Lemma hex_digit_char v :
  0 <= v <= 15 -> exists c, hex_digit v = String c EmptyString /\ is_hex c = true.
Proof.
  intros Hv.
  assert (Hcases : v = 0 \/ v = 1 \/ v = 2 \/ v = 3 \/ v = 4 \/ v = 5 \/ v = 6 \/ v = 7 \/
                   v = 8 \/ v = 9 \/ v = 10 \/ v = 11 \/ v = 12 \/ v = 13 \/ v = 14 \/ v = 15)
    by lia.
  repeat (destruct Hcases as [->|Hcases]; [by eexists|]). subst v. by eexists.
Qed.

Lemma variant_digit_char r :
  0 <= r <= 15 ->
  exists c, hex_digit (Z.lor (Z.land r 3) 8) = String c EmptyString /\
            existsb (Ascii.eqb c) (String.list_ascii_of_string "89ab") = true.
Proof.
  intros Hr.
  assert (Hcases : r = 0 \/ r = 1 \/ r = 2 \/ r = 3 \/ r = 4 \/ r = 5 \/ r = 6 \/ r = 7 \/
                   r = 8 \/ r = 9 \/ r = 10 \/ r = 11 \/ r = 12 \/ r = 13 \/ r = 14 \/ r = 15)
    by lia.
  repeat (destruct Hcases as [->|Hcases]; [by eexists|]). subst r. by eexists.
Qed.

Lemma fill_template_fits template w :
  exists s w',
    fill_template env template w = (Ok s, w') /\
    fits_template template s = true /\
    String.length s = String.length template /\
    storage w' = storage w /\ trace w' = trace w /\ clock w' = clock w.
Proof.
  revert w. induction template as [|t template IH]; intros w; cbn [fill_template].
  - by exists "", w.
  - destruct (Ascii.eqb t "x" || Ascii.eqb t "y") eqn:Hxy.
    + unfold bind at 1. unfold next_call, bind at 1, get at 1.
      unfold bind at 1, modify at 1, ret at 1. cbv zeta.
      destruct (IH (set_calls (S (calls w)) w)) as (tail & w' & Hrun & Hfits & Hlen & Hs & Ht & Hc).
      unfold bind at 1. rewrite Hrun. unfold ret.
      pose proof (random_digit (calls w)) as Hr.
      destruct (Ascii.eqb t "x") eqn:Hx.
      * destruct (hex_digit_char _ Hr) as (c & -> & Hc').
        exists (String c tail), w'. split; [reflexivity|].
        cbn [fits_template String.length]. rewrite Hx, Hc', Hfits, Hlen. auto.
      * cbn [orb] in Hxy. destruct (variant_digit_char _ Hr) as (c & -> & Hc').
        exists (String c tail), w'. split; [reflexivity|].
        cbn [fits_template String.length]. rewrite Hx, Hxy, Hc', Hfits, Hlen. auto.
    + destruct (IH w) as (tail & w' & Hrun & Hfits & Hlen & Hs & Ht & Hc).
      unfold bind at 1. rewrite Hrun. unfold ret.
      exists (String t tail), w'. split; [reflexivity|].
      apply orb_false_elim in Hxy as [Hx Hy].
      cbn [fits_template String.length]. rewrite Hx, Hy, Ascii.eqb_refl, Hfits, Hlen. auto.
Qed.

## Exercise objective
Return the material exactly as it was provided.

## Answer area
Lemma hex_digit_char v :
  0 <= v <= 15 -> exists c, hex_digit v = String c EmptyString /\ is_hex c = true.
Proof.
  intros Hv.
  assert (Hcases : v = 0 \/ v = 1 \/ v = 2 \/ v = 3 \/ v = 4 \/ v = 5 \/ v = 6 \/ v = 7 \/
                   v = 8 \/ v = 9 \/ v = 10 \/ v = 11 \/ v = 12 \/ v = 13 \/ v = 14 \/ v = 15)
    by lia.
  repeat (destruct Hcases as [->|Hcases]; [by eexists|]). subst v. by eexists.
Qed.

Lemma variant_digit_char r :
  0 <= r <= 15 ->
  exists c, hex_digit (Z.lor (Z.land r 3) 8) = String c EmptyString /\
            existsb (Ascii.eqb c) (String.list_ascii_of_string "89ab") = true.
Proof.
  intros Hr.
  assert (Hcases : r = 0 \/ r = 1 \/ r = 2 \/ r = 3 \/ r = 4 \/ r = 5 \/ r = 6 \/ r = 7 \/
                   r = 8 \/ r = 9 \/ r = 10 \/ r = 11 \/ r = 12 \/ r = 13 \/ r = 14 \/ r = 15)
    by lia.
  repeat (destruct Hcases as [->|Hcases]; [by eexists|]). subst r. by eexists.
Qed.

Lemma fill_template_fits template w :
  exists s w',
    fill_template env template w = (Ok s, w') /\
    fits_template template s = true /\
    String.length s = String.length template /\
    storage w' = storage w /\ trace w' = trace w /\ clock w' = clock w.
Proof.
  revert w. induction template as [|t template IH]; intros w; cbn [fill_template].
  - by exists "", w.
  - destruct (Ascii.eqb t "x" || Ascii.eqb t "y") eqn:Hxy.
    + unfold bind at 1. unfold next_call, bind at 1, get at 1.
      unfold bind at 1, modify at 1, ret at 1. cbv zeta.
      destruct (IH (set_calls (S (calls w)) w)) as (tail & w' & Hrun & Hfits & Hlen & Hs & Ht & Hc).
      unfold bind at 1. rewrite Hrun. unfold ret.
      pose proof (random_digit (calls w)) as Hr.
      destruct (Ascii.eqb t "x") eqn:Hx.
      * destruct (hex_digit_char _ Hr) as (c & -> & Hc').
        exists (String c tail), w'. split; [reflexivity|].
        cbn [fits_template String.length]. rewrite Hx, Hc', Hfits, Hlen. auto.
      * cbn [orb] in Hxy. destruct (variant_digit_char _ Hr) as (c & -> & Hc').
        exists (String c tail), w'. split; [reflexivity|].
        cbn [fits_template String.length]. rewrite Hx, Hxy, Hc', Hfits, Hlen. auto.
    + destruct (IH w) as (tail & w' & Hrun & Hfits & Hlen & Hs & Ht & Hc).
      unfold bind at 1. rewrite Hrun. unfold ret.
      exists (String t tail), w'. split; [reflexivity|].
      apply orb_false_elim in Hxy as [Hx Hy].
      cbn [fits_template String.length]. rewrite Hx, Hy, Ascii.eqb_refl, Hfits, Hlen. auto.
Qed.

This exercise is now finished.